> _Work item_: Where the word "qopen" occurs in a line of the data, return the whole line.

> _Entries provided_:
---*---

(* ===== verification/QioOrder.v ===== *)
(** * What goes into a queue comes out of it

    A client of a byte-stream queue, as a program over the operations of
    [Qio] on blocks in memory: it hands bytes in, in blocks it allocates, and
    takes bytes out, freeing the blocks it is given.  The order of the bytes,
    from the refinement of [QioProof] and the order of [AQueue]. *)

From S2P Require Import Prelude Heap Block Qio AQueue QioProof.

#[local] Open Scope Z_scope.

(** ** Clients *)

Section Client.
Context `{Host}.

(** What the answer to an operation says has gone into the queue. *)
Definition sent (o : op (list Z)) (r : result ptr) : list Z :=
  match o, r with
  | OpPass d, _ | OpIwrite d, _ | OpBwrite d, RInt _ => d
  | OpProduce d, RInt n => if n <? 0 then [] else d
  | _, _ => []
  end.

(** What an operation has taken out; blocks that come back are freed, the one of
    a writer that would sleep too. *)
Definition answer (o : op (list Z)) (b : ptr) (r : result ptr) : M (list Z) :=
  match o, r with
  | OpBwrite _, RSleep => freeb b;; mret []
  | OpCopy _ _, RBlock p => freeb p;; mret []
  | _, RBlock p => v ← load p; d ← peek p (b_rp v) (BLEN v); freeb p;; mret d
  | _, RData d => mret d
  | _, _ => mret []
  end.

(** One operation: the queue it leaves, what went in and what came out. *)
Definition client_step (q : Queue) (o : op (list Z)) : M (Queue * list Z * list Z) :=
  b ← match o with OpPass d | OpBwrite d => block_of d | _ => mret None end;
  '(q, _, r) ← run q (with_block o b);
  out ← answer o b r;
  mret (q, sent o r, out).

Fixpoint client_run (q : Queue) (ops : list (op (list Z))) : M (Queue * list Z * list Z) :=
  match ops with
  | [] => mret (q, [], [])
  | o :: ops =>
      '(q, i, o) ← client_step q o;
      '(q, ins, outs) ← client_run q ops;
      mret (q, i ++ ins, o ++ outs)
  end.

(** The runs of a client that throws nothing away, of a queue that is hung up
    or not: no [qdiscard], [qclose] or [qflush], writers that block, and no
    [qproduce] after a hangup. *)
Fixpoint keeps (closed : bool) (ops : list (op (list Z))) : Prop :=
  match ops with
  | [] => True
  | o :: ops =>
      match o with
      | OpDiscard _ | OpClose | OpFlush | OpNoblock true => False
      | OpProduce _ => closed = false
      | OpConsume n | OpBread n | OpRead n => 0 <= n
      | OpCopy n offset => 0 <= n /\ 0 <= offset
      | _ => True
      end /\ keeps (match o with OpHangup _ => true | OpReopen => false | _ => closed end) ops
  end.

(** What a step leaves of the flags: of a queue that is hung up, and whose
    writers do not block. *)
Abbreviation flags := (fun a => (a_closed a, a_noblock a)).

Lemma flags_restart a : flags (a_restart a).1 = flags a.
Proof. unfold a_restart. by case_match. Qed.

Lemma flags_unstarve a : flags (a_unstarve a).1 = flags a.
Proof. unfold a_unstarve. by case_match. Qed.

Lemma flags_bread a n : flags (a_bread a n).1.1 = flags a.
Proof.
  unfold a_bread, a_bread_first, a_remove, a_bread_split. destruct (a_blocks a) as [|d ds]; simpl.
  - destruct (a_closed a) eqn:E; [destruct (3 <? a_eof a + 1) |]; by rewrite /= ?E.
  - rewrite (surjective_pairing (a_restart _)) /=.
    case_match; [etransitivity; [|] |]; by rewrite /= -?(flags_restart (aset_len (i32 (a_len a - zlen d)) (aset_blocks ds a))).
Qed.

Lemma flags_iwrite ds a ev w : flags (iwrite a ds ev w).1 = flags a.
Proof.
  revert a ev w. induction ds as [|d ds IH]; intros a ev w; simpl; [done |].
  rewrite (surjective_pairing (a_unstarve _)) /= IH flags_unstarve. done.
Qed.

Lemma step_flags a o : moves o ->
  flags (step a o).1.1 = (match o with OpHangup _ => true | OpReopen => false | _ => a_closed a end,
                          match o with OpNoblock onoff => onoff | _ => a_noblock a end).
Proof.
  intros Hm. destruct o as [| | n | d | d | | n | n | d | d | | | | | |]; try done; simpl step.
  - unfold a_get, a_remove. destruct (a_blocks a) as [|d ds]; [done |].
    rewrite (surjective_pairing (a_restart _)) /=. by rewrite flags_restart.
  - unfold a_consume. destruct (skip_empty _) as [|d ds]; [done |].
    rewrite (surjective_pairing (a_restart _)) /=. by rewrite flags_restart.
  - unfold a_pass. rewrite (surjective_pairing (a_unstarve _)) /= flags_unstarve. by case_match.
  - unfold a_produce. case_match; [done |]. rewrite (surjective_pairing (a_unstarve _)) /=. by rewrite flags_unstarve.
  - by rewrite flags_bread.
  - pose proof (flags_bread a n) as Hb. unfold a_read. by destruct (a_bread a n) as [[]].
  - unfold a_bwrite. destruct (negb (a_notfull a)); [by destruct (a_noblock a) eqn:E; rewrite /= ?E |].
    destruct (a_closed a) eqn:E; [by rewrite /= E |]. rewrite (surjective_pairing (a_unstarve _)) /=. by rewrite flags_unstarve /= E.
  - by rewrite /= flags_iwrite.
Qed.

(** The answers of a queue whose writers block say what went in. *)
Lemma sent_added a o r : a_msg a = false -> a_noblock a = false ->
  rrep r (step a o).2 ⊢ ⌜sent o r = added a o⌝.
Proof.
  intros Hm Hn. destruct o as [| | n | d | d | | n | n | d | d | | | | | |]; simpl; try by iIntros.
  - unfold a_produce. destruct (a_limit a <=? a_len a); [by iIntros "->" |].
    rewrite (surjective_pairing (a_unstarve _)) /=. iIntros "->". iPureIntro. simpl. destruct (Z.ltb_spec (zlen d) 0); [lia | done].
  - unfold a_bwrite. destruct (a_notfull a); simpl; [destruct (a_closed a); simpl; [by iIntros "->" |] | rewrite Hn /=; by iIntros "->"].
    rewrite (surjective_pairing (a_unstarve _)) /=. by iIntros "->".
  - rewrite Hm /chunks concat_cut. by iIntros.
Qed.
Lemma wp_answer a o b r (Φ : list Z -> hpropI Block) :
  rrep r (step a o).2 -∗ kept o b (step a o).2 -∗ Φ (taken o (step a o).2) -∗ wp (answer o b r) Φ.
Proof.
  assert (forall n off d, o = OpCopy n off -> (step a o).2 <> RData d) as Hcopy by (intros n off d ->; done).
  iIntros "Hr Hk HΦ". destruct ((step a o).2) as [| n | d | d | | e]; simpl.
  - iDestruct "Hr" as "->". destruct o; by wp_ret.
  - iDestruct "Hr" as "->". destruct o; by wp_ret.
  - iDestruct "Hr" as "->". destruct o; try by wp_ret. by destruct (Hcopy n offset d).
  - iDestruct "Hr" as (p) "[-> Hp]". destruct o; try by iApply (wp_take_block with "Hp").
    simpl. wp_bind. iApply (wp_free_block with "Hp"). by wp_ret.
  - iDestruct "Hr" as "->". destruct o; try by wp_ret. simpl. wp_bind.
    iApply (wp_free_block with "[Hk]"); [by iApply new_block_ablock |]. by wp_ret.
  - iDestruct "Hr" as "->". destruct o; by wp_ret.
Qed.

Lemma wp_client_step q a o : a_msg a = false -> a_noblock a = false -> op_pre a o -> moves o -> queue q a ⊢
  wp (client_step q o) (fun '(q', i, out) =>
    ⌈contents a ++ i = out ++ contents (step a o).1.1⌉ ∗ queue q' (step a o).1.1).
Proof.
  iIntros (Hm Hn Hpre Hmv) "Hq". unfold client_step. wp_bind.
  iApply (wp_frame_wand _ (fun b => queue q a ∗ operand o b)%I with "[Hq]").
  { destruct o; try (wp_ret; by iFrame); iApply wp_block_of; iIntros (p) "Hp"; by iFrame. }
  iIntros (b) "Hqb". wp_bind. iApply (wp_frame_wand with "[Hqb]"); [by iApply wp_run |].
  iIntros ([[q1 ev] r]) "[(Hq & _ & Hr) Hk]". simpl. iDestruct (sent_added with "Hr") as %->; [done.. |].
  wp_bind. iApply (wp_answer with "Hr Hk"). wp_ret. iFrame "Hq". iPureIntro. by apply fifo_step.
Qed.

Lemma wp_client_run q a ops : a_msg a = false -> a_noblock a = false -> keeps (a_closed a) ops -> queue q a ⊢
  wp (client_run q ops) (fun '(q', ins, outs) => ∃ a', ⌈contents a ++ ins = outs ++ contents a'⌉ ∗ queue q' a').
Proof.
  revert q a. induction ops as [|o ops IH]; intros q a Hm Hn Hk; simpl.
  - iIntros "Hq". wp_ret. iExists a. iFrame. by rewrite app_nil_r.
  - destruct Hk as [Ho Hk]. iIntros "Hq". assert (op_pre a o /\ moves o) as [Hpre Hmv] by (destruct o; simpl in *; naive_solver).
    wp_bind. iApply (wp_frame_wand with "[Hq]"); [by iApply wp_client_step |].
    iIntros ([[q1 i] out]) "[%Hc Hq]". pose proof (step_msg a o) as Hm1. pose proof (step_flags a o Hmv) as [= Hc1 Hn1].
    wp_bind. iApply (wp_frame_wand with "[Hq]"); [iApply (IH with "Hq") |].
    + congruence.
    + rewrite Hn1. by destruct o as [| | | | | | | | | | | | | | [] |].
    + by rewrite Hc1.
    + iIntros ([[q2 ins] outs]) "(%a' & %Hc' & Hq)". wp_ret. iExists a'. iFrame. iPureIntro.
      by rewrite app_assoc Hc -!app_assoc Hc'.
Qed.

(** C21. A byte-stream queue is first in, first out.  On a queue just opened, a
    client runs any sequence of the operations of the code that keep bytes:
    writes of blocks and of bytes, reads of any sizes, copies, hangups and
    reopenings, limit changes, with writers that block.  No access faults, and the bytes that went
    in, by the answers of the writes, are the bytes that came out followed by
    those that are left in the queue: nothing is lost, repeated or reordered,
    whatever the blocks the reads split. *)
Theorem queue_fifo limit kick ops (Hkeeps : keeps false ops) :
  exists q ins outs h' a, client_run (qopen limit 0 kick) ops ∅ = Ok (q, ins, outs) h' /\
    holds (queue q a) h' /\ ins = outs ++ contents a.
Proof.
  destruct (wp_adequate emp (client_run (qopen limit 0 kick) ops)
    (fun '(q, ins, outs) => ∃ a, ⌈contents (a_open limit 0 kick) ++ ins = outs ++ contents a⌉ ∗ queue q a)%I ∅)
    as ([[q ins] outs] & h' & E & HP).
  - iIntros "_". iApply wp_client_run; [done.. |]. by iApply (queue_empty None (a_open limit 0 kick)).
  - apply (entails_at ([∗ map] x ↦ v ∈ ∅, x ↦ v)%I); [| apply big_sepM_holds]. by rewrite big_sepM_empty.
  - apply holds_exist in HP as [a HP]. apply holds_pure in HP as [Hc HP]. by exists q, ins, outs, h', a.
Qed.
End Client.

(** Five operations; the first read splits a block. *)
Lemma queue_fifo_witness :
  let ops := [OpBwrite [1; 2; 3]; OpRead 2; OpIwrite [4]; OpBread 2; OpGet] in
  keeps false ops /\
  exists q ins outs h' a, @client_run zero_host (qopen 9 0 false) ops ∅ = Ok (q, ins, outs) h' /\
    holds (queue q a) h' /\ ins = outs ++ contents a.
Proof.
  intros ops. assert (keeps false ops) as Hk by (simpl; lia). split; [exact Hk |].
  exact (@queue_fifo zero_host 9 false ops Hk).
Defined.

---*---

> _Exercise response_:
  exists q ins outs h' a, client_run (qopen limit 0 kick) ops ∅ = Ok (q, ins, outs) h' /\
  destruct (wp_adequate emp (client_run (qopen limit 0 kick) ops)
  exists q ins outs h' a, @client_run zero_host (qopen 9 0 false) ops ∅ = Ok (q, ins, outs) h' /\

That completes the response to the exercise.